No organization understands the value of investment and the need to exist of an investment at the right time and at the right return like private equity firms do. They understand that they need to look for investments with the desired return on investment and a risk exposure that they can manage. They also understand that there should be no personal strings attached to the investment and will be ready to exist at the right time and price. In addition, they know that they have access to different sources of funding at preferred rates that others do not have. Further, they know that they have access to a wide variety of customers for their investment products that others do not necessarily have.
Nevertheless, what Private Equity (PE) firms might not be best at is managing the design, tender and construction delivery stages of a real estate project. Although no one expects that a PE firm will play the role of the architects, engineering consultants, contractors and vendors but for sure, they need to play the role of the project manager or the investment fund manager. To able to play this role successfully, a PE firm needs to have the right project management team members, the right project delivery processes, right project management technology and the right business unit to ensure the sustainability of all those right actions.

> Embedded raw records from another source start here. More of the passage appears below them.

(** ** A concrete environment for the examples *)

Definition samplePatient : Patient := {|
  id := "P1";
  demographics := {| name := "Ada Byron"; dob := "1815-12-10";
                     nhs_number := "943 476 5919" |};
  admission_reason := "Chest pain";
  clinical_notes := "Admitted overnight for observation.";
  lab_results := [ {| test := "Troponin"; value := "12 ng/L";
                      labStatus := "normal" |} ];
  medication_changes := [ {| medication := "Aspirin"; dose := "75mg";
                             frequency := "daily"; medStatus := "started" |} ]
|}.

Definition sampleGateway (id : string) : option Patient :=
  if bool_decide (id = "P1") then Some samplePatient else None.

Definition sampleClock (n : nat) : string :=
  "10:00:0" +:+ String (ascii_of_nat (48 + n mod 10)) EmptyString.

(** ** The claim of first-match semantics, as the specification words it *)

(** Every entry with the given step name that comes after another such
    entry is left as it was. *)
Definition firstMatchOnly (stepName : string) (status : AuditLogStatus)
    (details : option string) (s : AgentState) : Prop :=
  2 <= length (matching stepName (auditLog s)) ->
  forall i j first later,
    i < j ->
    auditLog s !! i = Some first -> step first = stepName ->
    auditLog s !! j = Some later -> step later = stepName ->
    auditLog (updateAuditLogStatus stepName status details s) !! j = Some later.

(** An audit log after one edit cycle: two review entries. *)
Definition twoReviews : AgentState :=
  withStatus awaiting_approval
    (withAuditLog
       [ {| step := "Human Review"; entryStatus := completed;
            details := editLogDetails "shorten"; timestamp := "10:00:04" |};
         {| step := "Regenerate Draft"; entryStatus := completed;
            details := "Draft generated. Awaiting human review.";
            timestamp := "10:00:05" |};
         {| step := "Human Review"; entryStatus := human_input;
            details := "Waiting for clinician approval.";
            timestamp := "10:00:09" |} ]
       INITIAL_STATE).
(** C2.  Every multiple-choice item that [generateAssessmentFromDoc] makes
    has its answer equal to the first of its choices, and that first choice
    is the seed sentence cut by [shorten] at 80 characters: the sentence
    itself when it has at most 80, else its first 80 followed by the
    ellipsis.  The items follow the picks one for one. *)
Theorem mcq_answer_is_first_choice (id : Z) (type : string) (limit : Z)
        (st : AppState) (w : World) (doc : Document) :
  find_doc id st = Some doc ->
  unit_draws w ->
  exists a,
    assessments (fst (generateAssessmentFromDoc id type limit st w))
    = a :: assessments st
    /\ Forall2
         (fun seed it =>
            item_type it = "mcq" ->
            exists s rest,
              seed = Some s
              /\ choices it = Some (shorten seed 80 :: rest)
              /\ answer it = Some (shorten seed 80)
              /\ shorten seed 80
                 = if len s <=? 80 then s
                   else (substring 0 80 s ++ "...")%string)
         (fst (pickSentences (Some (extractSentences (doc_text doc))) limit w))
         (items a)
    /\ (type = "mcq" -> Forall (fun it => item_type it = "mcq") (items a)).
Proof.
  intros Hdoc Hdraws.
  destruct (generateAssessmentFromDoc_found id type limit st w doc Hdoc)
    as (a & Ha & _ & _ & _ & _ & Hits).
  exists a. split; [exact Ha|].
  pose proof (picks_are_sentences (doc_text doc) limit w Hdraws) as Hp.
  split.
  - revert Hp. induction Hits as [|seed it picks its Hit _ IH]; intros Hp.
    + constructor.
    + inversion Hp as [|? ? (s & -> & Hs) Hp']; subst.
      constructor; [|now apply IH].
      intros Hty. unfold item_of in Hit.
      destruct (type =? "mcq")%string.
      * destruct Hit as (_ & d1 & d2 & d3 & Hc & Han).
        exists s, [d1; d2; d3]. repeat split; auto. now apply shorten_80.
      * destruct Hit as (Hshort & _). congruence.
  - intros ->. clear Hp.
    induction Hits as [|seed it picks its Hit _ IH]; constructor; auto.
    apply Hit.
Qed.

Lemma mcq_answer_is_first_choice_witness :
  exists a,
    assessments (fst (generateAssessmentFromDoc 7 "mcq" 4 demoState demoWorld))
    = a :: assessments demoState
    /\ Forall2
         (fun seed it =>
            item_type it = "mcq" ->
            exists s rest,
              seed = Some s
              /\ choices it = Some (shorten seed 80 :: rest)
              /\ answer it = Some (shorten seed 80)
              /\ shorten seed 80
                 = if len s <=? 80 then s
                   else (substring 0 80 s ++ "...")%string)
         (fst (pickSentences
                 (Some (extractSentences
                          "Hello world. This Is Fine! Next one?")) 4 demoWorld))
         (items a)
    /\ ("mcq" = "mcq" -> Forall (fun it => item_type it = "mcq") (items a)).
Proof.
  apply (mcq_answer_is_first_choice 7 "mcq" 4 demoState demoWorld
           (mkDocument 7 "notes.txt" 36 "Hello world. This Is Fine! Next one?"
                       "2024-01-01T00:00:00.000Z" false)).
  - reflexivity.
  - exact demoWorld_unit_draws.
Defined.

(** C3, as amended.  Changing one profile field so that rule [k] goes from
    not holding to holding puts the string of rule [k] into the suggestions
    at its place in rule order and keeps every string that was there, in
    order, provided the other rule on the same field (rules 2 and 4 both
    read the syllabus) was not holding; when no rule held before, the
    message about the missing profile data gives way to the string of rule
    [k]. *)
Theorem suggestions_single_rule_toggle (st : AppState) (k : Rules.rule)
        (field value : string) :
  let n := List.length (documents st) in
  let p' := updateProfileField field value (profile st) in
  let l1 := Rules.fired (Rules.before k) (profile st) n in
  let l2 := Rules.fired (Rules.after k) (profile st) n in
  Rules.holds k (profile st) n = false ->
  Rules.holds k p' n = true ->
  (forall k', Rules.rival k = Some k' -> Rules.holds k' (profile st) n = false) ->
  generateAISuggestions (set_profile p' st) = l1 ++ Rules.advice k p' :: l2
  /\ (generateAISuggestions st = l1 ++ l2
      \/ (l1 ++ l2 = [] /\ generateAISuggestions st = [Advice.no_data])).
Proof.
  intros n p' l1 l2 H1 H2 H3. subst n p' l1 l2.
  destruct st as [r p docs ass pd]. cbn [profile documents] in *.
  destruct (toggle_one_rule p (List.length docs) k field value H1 H2 H3)
    as (E & E').
  rewrite !suggestions_as_rules. unfold Rules.suggest.
  cbn [set_profile profile documents]. rewrite E, E'. split.
  - destruct (Rules.fired (Rules.before k) p (List.length docs)); reflexivity.
  - destruct (_ ++ _); [right | left]; auto.
Qed.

Having the Right Project Team Members
Managing projects successfully is no different than any other business function of any company including PE firms. Those are the resources who have proven track record in managing engineering and constructions and are fully aware of the industry best practices. They need to have track record in project management, contract administration and negotiation, project finance, risk and issue management and some understanding of engineering and construction projects. They also need to possess excellent personal skills particularly in communication, team building, motivation, stress management and problem solving. The project management team must lead their projects to ensure that they are getting the most of the project stakeholders.
Similar to the other business units of the PE firm, there should be a fully documented job description manual that not only details the different project deliver roles and their key responsibilities aligned with the project life stages, key relationships between the Project Manager and each of the appropriate project stakeholders, skills and Key Competencies aligned with the relevant project management knowledge areas, performance criteria among others. In addition, there should be periodical assessment of the performance of the PE Firm project management team to identify any performance improvement needs and readiness to grow their role and responsibilities.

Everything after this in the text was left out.